> **ABOUT THIS TASK**
Lift every line from the entries that includes the word "covers".

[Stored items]
= = = =
Section loading.
Lemma loads_upd_core f : (∀ c, only_tables c (f c)) → preserves loads (upd_core f).
Proof. intros Hf k a k' [= <- <-]. split; [done | apply Hf]. Qed.

Lemma loads_set_l1 i v : preserves loads (set_l1 i v).
Proof.
  unfold set_l1, store_entry, get_core. intros k a k' H. rewrite gets_ok in H. case_bool_decide; [|done].
  injection H as _ <-. split; [done |]. repeat split. simpl. apply length_insert.
Qed.
Lemma loads_set_l2 i v : preserves loads (set_l2 i v).
Proof.
  unfold set_l2, store_entry, get_core. intros k a k' H. rewrite gets_ok in H. case_bool_decide; [|done].
  injection H as _ <-. split; [done |]. repeat split. simpl. apply length_insert.
Qed.
Lemma loads_set_l3 i v : preserves loads (set_l3 i v).
Proof.
  unfold set_l3, store_entry, get_core. intros k a k' H. rewrite gets_ok in H. case_bool_decide; [|done].
  injection H as _ <-. split; [done |]. repeat split. simpl. apply length_insert.
Qed.
Hint Resolve loads_set_l1 loads_set_l2 loads_set_l3 : preserves.
Hint Extern 1 (preserves loads (upd_core _)) =>
  (apply loads_upd_core; intros; repeat split; simpl; by rewrite ?length_replicate) : preserves.

Lemma load_system_map_loads : preserves loads load_system_map.
Proof. unfold load_system_map, get_core. preserves. Qed.
Lemma load_memory_allocator_map_loads d : preserves loads (load_memory_allocator_map d).
Proof. unfold load_memory_allocator_map, get_core. preserves. Qed.
Lemma clear_core_translation_tables_loads : preserves loads clear_core_translation_tables.
Proof. unfold clear_core_translation_tables. preserves. Qed.
Hint Resolve load_system_map_loads load_memory_allocator_map_loads clear_core_translation_tables_loads : preserves.

Lemma load_this_map_loads drivers m : preserves loads (load_this_map drivers m).
Proof. unfold load_this_map, get_core, set_asid. preserves. Qed.
End loading.

Lemma core_ok_tables c c' : only_tables c c' → core_ok c → core_ok c'.
Proof.
  unfold only_tables, core_ok. intros (_ & -> & _ & _ & _ & _ & _ & -> & -> & ->). done.
Qed.

Lemma maps_ok_loads drivers k k' : loads k k' → maps_ok drivers k → maps_ok drivers k'.
Proof.
  intros [E T] [H1 H2 H3 H4 H5]. split; try (rewrite E; done); [|done]. by eapply core_ok_tables.
Qed.

Lemma load_system_map_succeeds drivers k : maps_ok drivers k → ∃ k', load_system_map k = Ok () k'.
Proof.
  intros Hk. pose proof Hk as [(Hl1 & Hl2 & Hl3 & _) _ Hs Hm Hc]. unfold load_system_map, get_core.
  rewrite gets_ok. unfold set_l1, set_l2.
  erewrite bind_ok by (apply store_entry_ok; rewrite Hl1; done).
  erewrite bind_ok by (apply store_entry_ok; simpl; rewrite Hl2; done).
  rewrite gets_ok. match goal with |- context [(_ ≫= _) ?k0] => set (k1 := k0) end.
  destruct (for_range_inv (λ i k', length (core_tt_l3 (core k')) = 512%nat ∧
      shared_system_map k' = shared_system_map k ∧ shared_system_map_core_page k' = shared_system_map_core_page k)
    (λ i, m ← gets shared_system_map;
          match m !! Z.to_nat i with Some entry => set_l3 i entry | None => halt (Fault i) end)
    (Z.to_nat (shared_system_map_mapped_pages k1)) 0 k1) as (k2 & E2 & Hl3' & Hs2 & Hc2).
  - done.
  - intros i k' Hi (Hl & Hsh & Hcp). rewrite gets_ok, Hsh. simpl in Hi.
    destruct (lookup_lt_is_Some_2 (shared_system_map k) (Z.to_nat i)) as [e ->]; [rewrite Hs; lia |].
    unfold set_l3. rewrite store_entry_ok by (rewrite Hl; lia). eexists. split; [done |].
    simpl. by rewrite length_insert.
  - erewrite bind_ok by exact E2. cbv zeta. rewrite gets_ok, Hc2. unfold set_l3.
    erewrite bind_ok by (apply store_entry_ok; rewrite Hl3'; lia). by eexists.
Qed.

Lemma load_this_map_succeeds drivers k m :
  maps_ok drivers k → m < 0x10000 → loaded_map (core k) ≠ m →
  ∃ k', load_this_map drivers m k = Ok () k' ∧ loaded_map (core k') = m.
Proof.
  intros Hk Hm Hl. unfold load_this_map, get_core. rewrite gets_ok.
  rewrite bool_decide_eq_true_2 by done. unfold when at 1.
  erewrite bind_ok by apply clear_tables_ok.
  match goal with |- context [(_ ≫= _) ?k0] => set (k1 := k0) end.
  assert (maps_ok drivers k1) as Hk1.
  { eapply maps_ok_loads; [|exact Hk]. eapply clear_core_translation_tables_loads. apply clear_tables_ok. }
  destruct (decide (m = memory_allocator_map_index)) as [-> | Ha].
  - destruct (load_allocator_tables (driver_at drivers 1) k1) as (k' & l1 & l2 & l3 & E & _);
      [apply Hk1 | apply (mo_allocator _ _ Hk1)..|].
    erewrite when_runs by done. rewrite when_skip by done. erewrite bind_ok by done.
    rewrite set_asid_ok by done. by eexists.
  - rewrite when_skip by done. destruct (decide (m = system_map_index)) as [-> | Hs].
    + destruct (load_system_map_succeeds drivers k1 Hk1) as (k' & E).
      erewrite when_runs by done. erewrite bind_ok by done. rewrite set_asid_ok by done. by eexists.
    + rewrite when_skip by done. erewrite bind_ok by done. rewrite set_asid_ok by done. by eexists.
Qed.

(** Any map with a valid index can be entered; only the core's tables and the
    thread's map change. *)
Lemma change_map_ok drivers k p t m :
  maps_ok drivers k → threads k !! p = Some t → current_map t ≤ kernel_last_interface k →
  m ≤ kernel_last_interface k → m < 0x10000 →
  ∃ c, change_map drivers p m k = Ok () (put_thread p (set_current_map m t) (set_core c k)) ∧
    only_tables (core k) c ∧ loaded_map c = m.
Proof.
  intros Hk Ht Hc Hm Hm16. destruct (decide (loaded_map (core k) = m)) as [Hl | Hl].
  - exists (core k). split; [|repeat split; done]. unfold change_map.
    erewrite bind_ok by by apply get_thread_ok. rewrite gets_ok. do 2 pass.
    unfold get_core. rewrite gets_ok, when_skip by tauto. rewrite gets_ok. pass.
    rewrite (upd_thread_ok _ _ t) by done. by destruct k.
  - destruct (load_this_map_succeeds drivers k m) as (k' & E & Hl'); try done.
    destruct (load_this_map_loads drivers m _ _ _ E) as [Honly Htab].
    exists (core k'). rewrite (change_map_loads drivers k p t m k') by done. rewrite <- Honly. done.
Qed.

(** ** A small system for the examples

    One thread in map 3, whose table (1kB below the top of the heap) has one block
    of four pages at page 0x100, backed by the physical pages from 0x5000 on. *)
Definition demo_thread : Z := start_address + 0x1ff000.
Definition demo_map : Interface :=
  MkInterface 1 system_map_index System_Service_Map (mv_make 0x40 7 4).
Definition demo_block : Interface :=
  MkInterface 1 system_map_index System_Service_PhysicalMemoryBlock (cmb_make 0x5000 16 Fully_Cacheable).
Definition demo_vmb : Z := vmb_make 0x100 4 0 0 4 0.

Definition demo_state : kstate :=
  let k := initial_kstate (start_address + 0x10000) 0x10000 in
  let k := put_thread demo_thread (set_current_map 3 blank_thread) k in
  let k := set_kernel_heap_bottom (top_of_kernel_working_memory - 0x1000) k in
  let k := set_kernel_last_interface 512 k in
  let k := set_heap_word (top_of_heap - 0x400) demo_vmb k in
  put_interface 3 demo_map (put_interface 4 demo_block k).

Lemma demo_has_map : has_map demo_state demo_thread [demo_vmb].
Proof.
  exists (set_current_map 3 blank_thread), demo_map. split_and!; try (vm_compute; done).
Qed.

Lemma demo_core_ok : core_ok (core demo_state).
Proof. vm_compute. done. Qed.

(** ** Theorems *)

(** [find_vmb] searches the table of the faulting thread's map from the start:
    it returns the first block that covers the fault address and no block when none
    does, it never changes the state, and it always ends. *)
Theorem find_vmb_first_cover k thread vs fa :
  has_map k thread vs → is_u64 fa →
  find_vmb thread fa k = Ok (head (filter (λ v, covers v fa) vs)) k.
Proof. apply find_vmb_spec. Qed.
= = = =
> **SOLUTION TO THIS EXERCISE**
    it returns the first block that covers the fault address and no block when none
  find_vmb thread fa k = Ok (head (filter (λ v, covers v fa) vs)) k.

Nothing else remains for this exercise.